▶ _EXERCISE OBJECTIVE_
Two lines in the listing below mark the span: one contains "becomes r b" and one contains "specialize (Hso t". Reproduce both of them and everything between, exactly.
** Opening DATA FOR ANALYSIS block **
(** ** Queues of waiters under the operations *)

Lemma becomes_waiters r b st so cur s' x :
  becomes r b st so cur s' → x ≠ 0 → waiters s' x = filter (λ t, so t = x) (b (SLEEPQ_HASH x)).
Proof.
  intros [Hrep Hlk] Hx. rewrite (rep_waiters s' r b x Hrep). apply filter_ext_in.
  intros t Ht. rewrite (lk_so _ _ _ _ Hlk); [done |]. destruct Hrep as [Hq _ _].
  eapply tid_slot, (q_bucket_tid _ _ _ Hq _ t (hash_in_range x) Ht).
Qed.

Lemma add_waiters s r b t x y s' :
  rep s r b → so_of s t = 0 → x ≠ 0 → y ≠ 0 →
  becomes r (setb b (SLEEPQ_HASH x) (b (SLEEPQ_HASH x) ++ [t]))
    (st_of s) (fu (so_of s) t x) (scheduler_current_thread s) s' →
  waiters s' y = if y =? x then waiters s y ++ [t] else waiters s y.
Proof.
  intros Hrep Hso Hx Hy Hbec. rewrite (becomes_waiters _ _ _ _ _ _ _ Hbec) by done.
  rewrite (rep_waiters s r b y Hrep).
  pose proof (not_waiting _ _ _ _ Hrep Hso) as Hout.
  assert (Hold : ∀ z, filter (λ u, fu (so_of s) t x u = z) (b (SLEEPQ_HASH y)) =
                      filter (λ u, so_of s u = z) (b (SLEEPQ_HASH y))).
  { intros z. apply filter_ext_in. intros u Hu. rewrite fu_ne; [done |]. intros ->.
    by apply (Hout (SLEEPQ_HASH y) (hash_in_range y)). }
  unfold setb. destruct (Z.eqb_spec y x) as [->|Hne].
  - rewrite Z.eqb_refl, filter_app, Hold, filter_cons_True by (by rewrite fu_eq). done.
  - case_test; [| by apply Hold]. rewrite <- Htest, filter_app, Hold, filter_cons_False; [by rewrite app_nil_r |].
    rewrite fu_eq. congruence.
Qed.

Lemma wake_waiters s r b l1 t l2 x y s' st cur r' :
  rep s r b → split_waiter s x (b (SLEEPQ_HASH x)) = (l1, t :: l2) → y ≠ 0 →
  becomes r' (setb b (SLEEPQ_HASH x) (l1 ++ l2)) st (fu (so_of s) t 0) cur s' →
  (∃ ws, waiters s x = t :: ws) ∧
  waiters s' y = if y =? x then tail (waiters s y) else waiters s y.
Proof.
  intros Hrep Hsp Hy Hbec. destruct (split_waiter_filter _ _ _ _ _ Hsp) as [Hf1 Hso].
  specialize (Hso t eq_refl). pose proof (split_waiter_app _ _ _ _ _ Hsp) as Hb.
  pose proof Hrep as [Hq _ _]. pose proof (q_bucket_nodup _ _ _ Hq _ (hash_in_range x)) as Hnd.
  rewrite Hb in Hnd. apply NoDup_app in Hnd as (_ & Hd & [Hn _]%NoDup_cons).
  assert (Hw : waiters s x = t :: filter (λ u, so_of s u = x) l2).
  { rewrite (rep_waiters s r b x Hrep), Hb, filter_app, Hf1.
    by rewrite filter_cons_True. }
  split; [by eexists |]. rewrite (becomes_waiters _ _ _ _ _ _ _ Hbec) by done.
  assert (Hold : ∀ l : list Z, t ∉ l → filter (λ u, fu (so_of s) t 0 u = y) l = filter (λ u, so_of s u = y) l).
  { intros l Hl. apply filter_ext_in. intros u Hu. rewrite fu_ne; [done |]. by intros ->. }
  assert (Ht1 : t ∉ l1) by (intros ?; apply (Hd t); [done | left]).
  unfold setb. destruct (Z.eqb_spec y x) as [->|Hne].
  - rewrite Z.eqb_refl, Hw, Hold by set_solver. by rewrite filter_app, Hf1.
  - rewrite (rep_waiters s r b y Hrep). case_test.
    + rewrite Hold by set_solver. rewrite Htest, Hb, !filter_app, filter_cons_False; [done |].
      congruence.
    + apply Hold. intros Hin. apply Htest, (q_bucket_bucket _ _ _ Hq _ _ t); auto with buenos.
      rewrite Hb. set_solver.
Qed.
** Closing DATA FOR ANALYSIS block **
▶ _RESULT OF THIS EXERCISE_
  becomes r b st so cur s' → x ≠ 0 → waiters s' x = filter (λ t, so t = x) (b (SLEEPQ_HASH x)).
Proof.
  intros [Hrep Hlk] Hx. rewrite (rep_waiters s' r b x Hrep). apply filter_ext_in.
  intros t Ht. rewrite (lk_so _ _ _ _ Hlk); [done |]. destruct Hrep as [Hq _ _].
  eapply tid_slot, (q_bucket_tid _ _ _ Hq _ t (hash_in_range x) Ht).
Qed.

Lemma add_waiters s r b t x y s' :
  rep s r b → so_of s t = 0 → x ≠ 0 → y ≠ 0 →
  becomes r (setb b (SLEEPQ_HASH x) (b (SLEEPQ_HASH x) ++ [t]))
    (st_of s) (fu (so_of s) t x) (scheduler_current_thread s) s' →
  waiters s' y = if y =? x then waiters s y ++ [t] else waiters s y.
Proof.
  intros Hrep Hso Hx Hy Hbec. rewrite (becomes_waiters _ _ _ _ _ _ _ Hbec) by done.
  rewrite (rep_waiters s r b y Hrep).
  pose proof (not_waiting _ _ _ _ Hrep Hso) as Hout.
  assert (Hold : ∀ z, filter (λ u, fu (so_of s) t x u = z) (b (SLEEPQ_HASH y)) =
                      filter (λ u, so_of s u = z) (b (SLEEPQ_HASH y))).
  { intros z. apply filter_ext_in. intros u Hu. rewrite fu_ne; [done |]. intros ->.
    by apply (Hout (SLEEPQ_HASH y) (hash_in_range y)). }
  unfold setb. destruct (Z.eqb_spec y x) as [->|Hne].
  - rewrite Z.eqb_refl, filter_app, Hold, filter_cons_True by (by rewrite fu_eq). done.
  - case_test; [| by apply Hold]. rewrite <- Htest, filter_app, Hold, filter_cons_False; [by rewrite app_nil_r |].
    rewrite fu_eq. congruence.
Qed.

Lemma wake_waiters s r b l1 t l2 x y s' st cur r' :
  rep s r b → split_waiter s x (b (SLEEPQ_HASH x)) = (l1, t :: l2) → y ≠ 0 →
  becomes r' (setb b (SLEEPQ_HASH x) (l1 ++ l2)) st (fu (so_of s) t 0) cur s' →
  (∃ ws, waiters s x = t :: ws) ∧
  waiters s' y = if y =? x then tail (waiters s y) else waiters s y.
Proof.
  intros Hrep Hsp Hy Hbec. destruct (split_waiter_filter _ _ _ _ _ Hsp) as [Hf1 Hso].
  specialize (Hso t eq_refl). pose proof (split_waiter_app _ _ _ _ _ Hsp) as Hb.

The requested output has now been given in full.